Do zaostrzenia akcji protestacyjnej pracowników MPK w Kielcach miało już dojść 24 stycznia, ale po rozmowach z miastem związkowcy postanowili ją zawiesić. Teraz jednak w specjalnym oświadczeniu poinformowali, że "w związku z brakiem jakichkolwiek reakcji ze strony władz Kielc" postanowili ją wznowić.
W praktyce oznacza to, że już w piątek, od godz. 14 do 16, autobusy linii nr 54, 110 i 112 nie wjadą w ul. Olszewskiego, a autobusy linii nr 9, 10, 109 i 112 pominą przystanki przy ul. Puscha.
- Powyższa decyzja podyktowana jest problemami, z jakimi boryka się przewoźnik, który nie może prawidłowo realizować nałożonych obowiązków z przyczyn od niego niezależnych. MPK czuje się odpowiedzialny za poziom świadczonych usług i stara się świadczyć je w sposób zadawalający, przede wszystkim w trosce o pasażerów, jak również pod kątem przestrzegania przepisów ruchu drogowego oraz praw pracowniczych – czytamy w oświadczeniu pracowników MPK.
Organizatorzy akcji protestacyjnej przepraszają pasażerów, ale jednocześnie zaznaczają, że chcą wymusić na władzach Kielc poprawę funkcjonowania komunikacji miejskiej w stolicy regionu świętokrzyskiego.

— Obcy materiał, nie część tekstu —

(* ===== verification/FaConfig.v ===== *)
(** The configuration of [fontawesome.js]: how it is read from the page, its defaults,
    the properties of the [config] object and the callbacks a change runs. *)
From stdpp Require Import base strings list.
From Stdlib Require Import Lia ZArith Ascii.
From S2P Require Import Prelude GoStrings JsObj FaTables FaMeta.

(** Primitive JavaScript values a setting can have. *)
Inductive jsval : Type :=
  | VUndefined
  | VNull
  | VBool (b : bool)
  | VNum (n : Z)
  | VStr (s : string).
#[export] Instance jsval_eq_dec : EqDecision jsval.
Proof. solve_decision. Defined.

Definition truthy (v : jsval) : bool :=
  match v with
  | VUndefined | VNull => false
  | VBool b => b
  | VNum n => negb (n =? 0)%Z
  | VStr s => negb (str_empty s)
  end.

(** The conversion to a string of [concat] and of a property key. *)
Definition to_str (v : jsval) : string :=
  match v with
  | VUndefined => "undefined"
  | VNull => "null"
  | VBool true => "true"
  | VBool false => "false"
  | VNum n => print_int n
  | VStr s => s
  end.

(** [v === s] for a string [s]. *)
Definition is_str (v : jsval) (s : string) : bool := bool_decide (v = VStr s).

(** Reading a property: [undefined] when there is none. *)
Definition read (k : string) (o : obj jsval) : jsval := default VUndefined (get k o).

(** * Reading the page *)
Definition coerce (val : jsval) : jsval :=
  match val with
  | VStr s =>
      if str_eqb s "" then VBool true
      else if str_eqb s "false" then VBool false
      else if str_eqb s "true" then VBool true
      else val
  | _ => val
  end.

Definition attrs : list (string * string) := [
  ("data-family-prefix", "familyPrefix"); ("data-css-prefix", "cssPrefix");
  ("data-family-default", "familyDefault"); ("data-style-default", "styleDefault");
  ("data-replacement-class", "replacementClass"); ("data-auto-replace-svg", "autoReplaceSvg");
  ("data-auto-add-css", "autoAddCss"); ("data-search-pseudo-elements", "searchPseudoElements");
  ("data-search-pseudo-elements-warnings", "searchPseudoElementsWarnings");
  ("data-search-pseudo-elements-full-scan", "searchPseudoElementsFullScan");
  ("data-observe-mutations", "observeMutations"); ("data-mutate-approach", "mutateApproach");
  ("data-keep-original-source", "keepOriginalSource");
  ("data-measure-performance", "measurePerformance");
  ("data-show-missing-icons", "showMissingIcons")].

Definition _default : obj jsval := Eval vm_compute in literal [
  ("styleDefault", VStr "solid"); ("familyDefault", VStr "classic");
  ("cssPrefix", VStr DEFAULT_CSS_PREFIX); ("replacementClass", VStr DEFAULT_REPLACEMENT_CLASS);
  ("autoReplaceSvg", VBool true); ("autoAddCss", VBool true);
  ("searchPseudoElements", VBool false); ("searchPseudoElementsWarnings", VBool true);
  ("searchPseudoElementsFullScan", VBool false); ("observeMutations", VBool true);
  ("mutateApproach", VStr "async"); ("keepOriginalSource", VBool true);
  ("measurePerformance", VBool false); ("showMissingIcons", VBool true)].

Section Init.
(** [script attr]: the attribute of the first [<script>] that has it. *)
Variable script : string -> option string.

Definition getAttrConfig (attr : string) : jsval :=
  match script attr with Some s => VStr s | None => VUndefined end.

Fixpoint read_attrs (l : list (string * string)) (initial : obj jsval) : obj jsval :=
  match l with
  | [] => initial
  | (attr, key) :: l =>
      let val := coerce (getAttrConfig attr) in
      let defined := match val with VUndefined | VNull => false | _ => true end in
      read_attrs l (if defined then set key val initial else initial)
  end.

(** The initial value of [_config]; [initial] is [window.FontAwesomeConfig]. *)
Definition init_config (initial : obj jsval) : obj jsval :=
  let initial := read_attrs attrs initial in
  let initial :=
    if truthy (read "familyPrefix" initial)
    then set "cssPrefix" (read "familyPrefix" initial) initial else initial in
  let c := spread (spread [] _default) initial in
  if truthy (read "autoReplaceSvg" c) then c else set "observeMutations" (VBool false) c.
End Init.

(** * The [config] object *)

(** The setters: [familyPrefix] writes [cssPrefix]; a name that is no setting has no
    setter. *)
Definition config_key (key : string) : option string :=
  if str_eqb key "familyPrefix" then Some "cssPrefix"
  else if has key _default then Some key else None.

Definition config_get (c : obj jsval) (key : string) : jsval :=
  match config_key key with Some k => read k c | None => VUndefined end.

Definition config_put (c : obj jsval) (key : string) (val : jsval) : obj jsval :=
  match config_key key with Some k => set k val c | None => c end.

(** * Change callbacks

    A callback is a name for a function value; [indexOf] compares names. *)
Definition callbacks := list nat.

Fixpoint index_of (cb : nat) (l : callbacks) : Z :=
  match l with
  | [] => -1
  | c :: l => if (c =? cb)%nat then 0 else let i := index_of cb l in if (i <? 0)%Z then -1 else i + 1
  end%Z.

(** [l.splice(i, 1)]: a negative index counts from the end. *)
Definition splice1 {A} (i : Z) (l : list A) : list A :=
  let n := Z.of_nat (length l) in
  let start := if (i <? 0)%Z then Z.max 0 (n + i) else Z.min i n in
  take (Z.to_nat start) l ++ drop (S (Z.to_nat start)) l.

Definition onChange (cb : nat) (l : callbacks) : callbacks := l ++ [cb].
(** The function [onChange] returns. *)
Definition unsubscribe (cb : nat) (l : callbacks) : callbacks := splice1 (index_of cb l) l.

(** * Theorems *)
Lemma read_set k v o k' : read k' (set k v o) = if str_eqb k k' then v else read k' o.
Proof. unfold read. rewrite get_set. by destruct (str_eqb k k'). Qed.

Lemma read_attrs_other script l initial k :
  k ∉ l.*2 -> get k (read_attrs script l initial) = get k initial.
Proof.
  revert initial. induction l as [|[a k1] l IH]; intros initial; cbn; [done|].
  intros [Hk Hl]%not_elem_of_cons. rewrite IH by done.
  destruct (coerce _); rewrite ?get_set_ne by congruence; done.
Qed.

Lemma coerce_defined s : coerce (VStr s) <> VUndefined /\ coerce (VStr s) <> VNull.
Proof. cbn. by repeat case_match. Qed.

Lemma read_attrs_get script l initial a k :
  NoDup l.*2 -> (a, k) ∈ l ->
  get k (read_attrs script l initial) =
  match script a with Some s => Some (coerce (VStr s)) | None => get k initial end.
Proof.
  revert initial. induction l as [|[a1 k1] l IH]; intros initial; cbn -[coerce].
  { by intros _ ?%elem_of_nil. }
  intros [Hn Hd]%NoDup_cons [[= -> ->]|Hl]%elem_of_cons.
  - rewrite read_attrs_other by done. unfold getAttrConfig. destruct (script a1) as [s|]; [|done].
    pose proof (coerce_defined s). destruct (coerce (VStr s)) eqn:E; try (by rewrite get_set_eq);
      naive_solver.
  - rewrite IH by done. destruct (script a); [done|].
    assert (k1 <> k) by (intros ->; destruct Hn; by apply (list_elem_of_fmap_2 snd l (a, k))).
    destruct (coerce _); rewrite ?get_set_ne by done; done.
Qed.

Lemma NoDup_read_attrs script l initial :
  NoDup (keys initial) -> NoDup (keys (read_attrs script l initial)).
Proof.
  revert initial. induction l as [|[a k] l IH]; intros initial H; cbn; [done|].
  apply IH. destruct (coerce _); auto.
Qed.

(** Where a setting comes from: the attribute of a script element wins over the
    page's [FontAwesomeConfig], which wins over the default.  [cssPrefix], its old name
    and [observeMutations] have rules of their own (below, and in [init_config]). *)
Theorem setting_precedence script initial attr key :
  NoDup (keys initial) -> (attr, key) ∈ attrs ->
  key <> "cssPrefix" -> key <> "familyPrefix" -> key <> "observeMutations" ->
  read key (init_config script initial) =
  match script attr with
  | Some s => coerce (VStr s)
  | None => match get key initial with Some v => v | None => read key _default end
  end.
Proof.
  intros Hi Ha H1 H2 H3. unfold init_config.
  assert (NoDup attrs.*2) as Hd by (by_decide).
  pose proof (read_attrs_get script attrs initial attr key Hd Ha) as Hg.
  pose proof (NoDup_read_attrs script attrs initial Hi) as Hn.
  set (i1 := read_attrs script attrs initial) in *.
  assert (forall i2, (i2 = i1 \/ i2 = set "cssPrefix" (read "familyPrefix" i1) i1) ->
    read key (spread (spread [] _default) i2) =
    match script attr with
    | Some s => coerce (VStr s)
    | None => match get key initial with Some v => v | None => read key _default end
    end) as K.
  { intros i2 H. assert (NoDup (keys i2)) as Hn2 by (destruct H as [-> | ->]; auto).
    assert (get key i2 = get key i1) as Hg2
      by (destruct H as [-> | ->]; [done|]; by rewrite get_set_ne).
    unfold read. rewrite get_spread by done. rewrite Hg2, Hg.
    destruct (script attr); [done|]. destruct (get key initial); [done|].
    by rewrite (get_spread key [] _default) by (by_decide);
      destruct (get key _default). }
  destruct (truthy (read "familyPrefix" i1)); destruct (truthy _);
    rewrite ?read_set, ?(proj2 (str_eqb_neq "observeMutations" key)) by congruence;
    apply K; auto.
Qed.

Lemma setting_precedence_witness :
  read "styleDefault" (init_config (fun a => if str_eqb a "data-style-default" then Some "duotone"
    else None) [("styleDefault", VStr "light")]) = VStr "duotone".
Proof.
  rewrite (setting_precedence _ _ "data-style-default" "styleDefault");
    [vm_compute; reflexivity|by_decide
    |by_decide|discriminate..].
Defined.

Lemma config_key_default k : k ∈ keys _default -> k <> "familyPrefix" -> config_key k = Some k.
Proof.
  intros Hk Hf. unfold config_key. rewrite (proj2 (str_eqb_neq _ _) Hf).
  by rewrite (proj2 (has_keys k _default) Hk).
Qed.

Lemma index_of_not_in cb l : cb ∉ l -> index_of cb l = (-1)%Z.
Proof.
  induction l as [|c l IH]; cbn; [done|]. intros [Hc Hl]%not_elem_of_cons.
  rewrite (proj2 (Nat.eqb_neq c cb)) by congruence. by rewrite IH.
Qed.

Lemma index_of_in cb l1 l2 : cb ∉ l1 -> index_of cb (l1 ++ cb :: l2) = Z.of_nat (length l1).
Proof.
  induction l1 as [|c l1 IH]; cbn; [by rewrite Nat.eqb_refl|]. intros [Hc Hl]%not_elem_of_cons.
  rewrite (proj2 (Nat.eqb_neq c cb)) by congruence. rewrite IH by done.
  destruct (Z.ltb_spec (Z.of_nat (length l1)) 0); lia.
Qed.

Lemma unsubscribe_once cb l1 l2 : cb ∉ l1 -> unsubscribe cb (l1 ++ cb :: l2) = l1 ++ l2.
Proof.
  intros H. unfold unsubscribe, splice1. rewrite index_of_in by done. rewrite length_app. cbn.
  destruct (Z.ltb_spec (Z.of_nat (length l1)) 0); [lia|].
  rewrite Z.min_l by lia. rewrite Nat2Z.id. f_equal.
  - by rewrite take_app_length.
  - replace (S (length l1)) with (length (l1 ++ [cb])) by (rewrite length_app; cbn; lia).
    rewrite (app_assoc l1 [cb] l2 : l1 ++ cb :: l2 = _). by rewrite drop_app_length.
Qed.

Lemma unsubscribe_missing cb c l : cb ∉ l ++ [c] -> unsubscribe cb (l ++ [c]) = l.
Proof.
  intros H. unfold unsubscribe, splice1. rewrite index_of_not_in by done.
  rewrite length_app. cbn [length].
  change (-1 <? 0)%Z with true. cbn iota.
  replace (Z.max 0 (Z.of_nat (length l + 1) + -1)) with (Z.of_nat (length l)) by lia.
  rewrite Nat2Z.id. rewrite take_app_length, drop_ge, app_nil_r; [done|]. rewrite length_app. cbn. lia.
Qed.

(** A subscription and its removal: the first call of the function [onChange]
    returned removes exactly the callback that was added, but a second call removes
    the last remaining callback, whoever added it. *)
Theorem unsubscribe_twice cb c l :
  cb ∉ l ++ [c] ->
  unsubscribe cb (onChange cb (l ++ [c])) = l ++ [c]
  /\ unsubscribe cb (unsubscribe cb (onChange cb (l ++ [c]))) = l.
Proof.
  intros H. unfold onChange. rewrite unsubscribe_once by done. rewrite app_nil_r.
  split; [done|]. by apply unsubscribe_missing.
Qed.

Lemma unsubscribe_twice_witness :
  3 ∉ [1] ++ [2]
  /\ unsubscribe 3 (unsubscribe 3 (onChange 3 [1; 2])) = [1].
Proof.
  assert (3 ∉ [1] ++ [2]) as H by by_decide.
  split; [exact H|]. exact (proj2 (unsubscribe_twice 3 2 [1] H)).
Defined.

- W przypadku dalszego nie podejmowania działań mających usprawnić komunikację, a leżących po stronie organizatora, oświadczamy, że zmuszeni będziemy do rozszerzenia naszego protestu i w marcu obejmiemy zasięgiem brak wjazdu autobusów na ul. Artwińskiego, gdzie skandaliczne rozwiązania infrastruktury drogowej utrudniają funkcjonowanie komunikacji dla pasażerów, jak również kierowców obsługujących linie – ostrzegają związkowcy z MPK.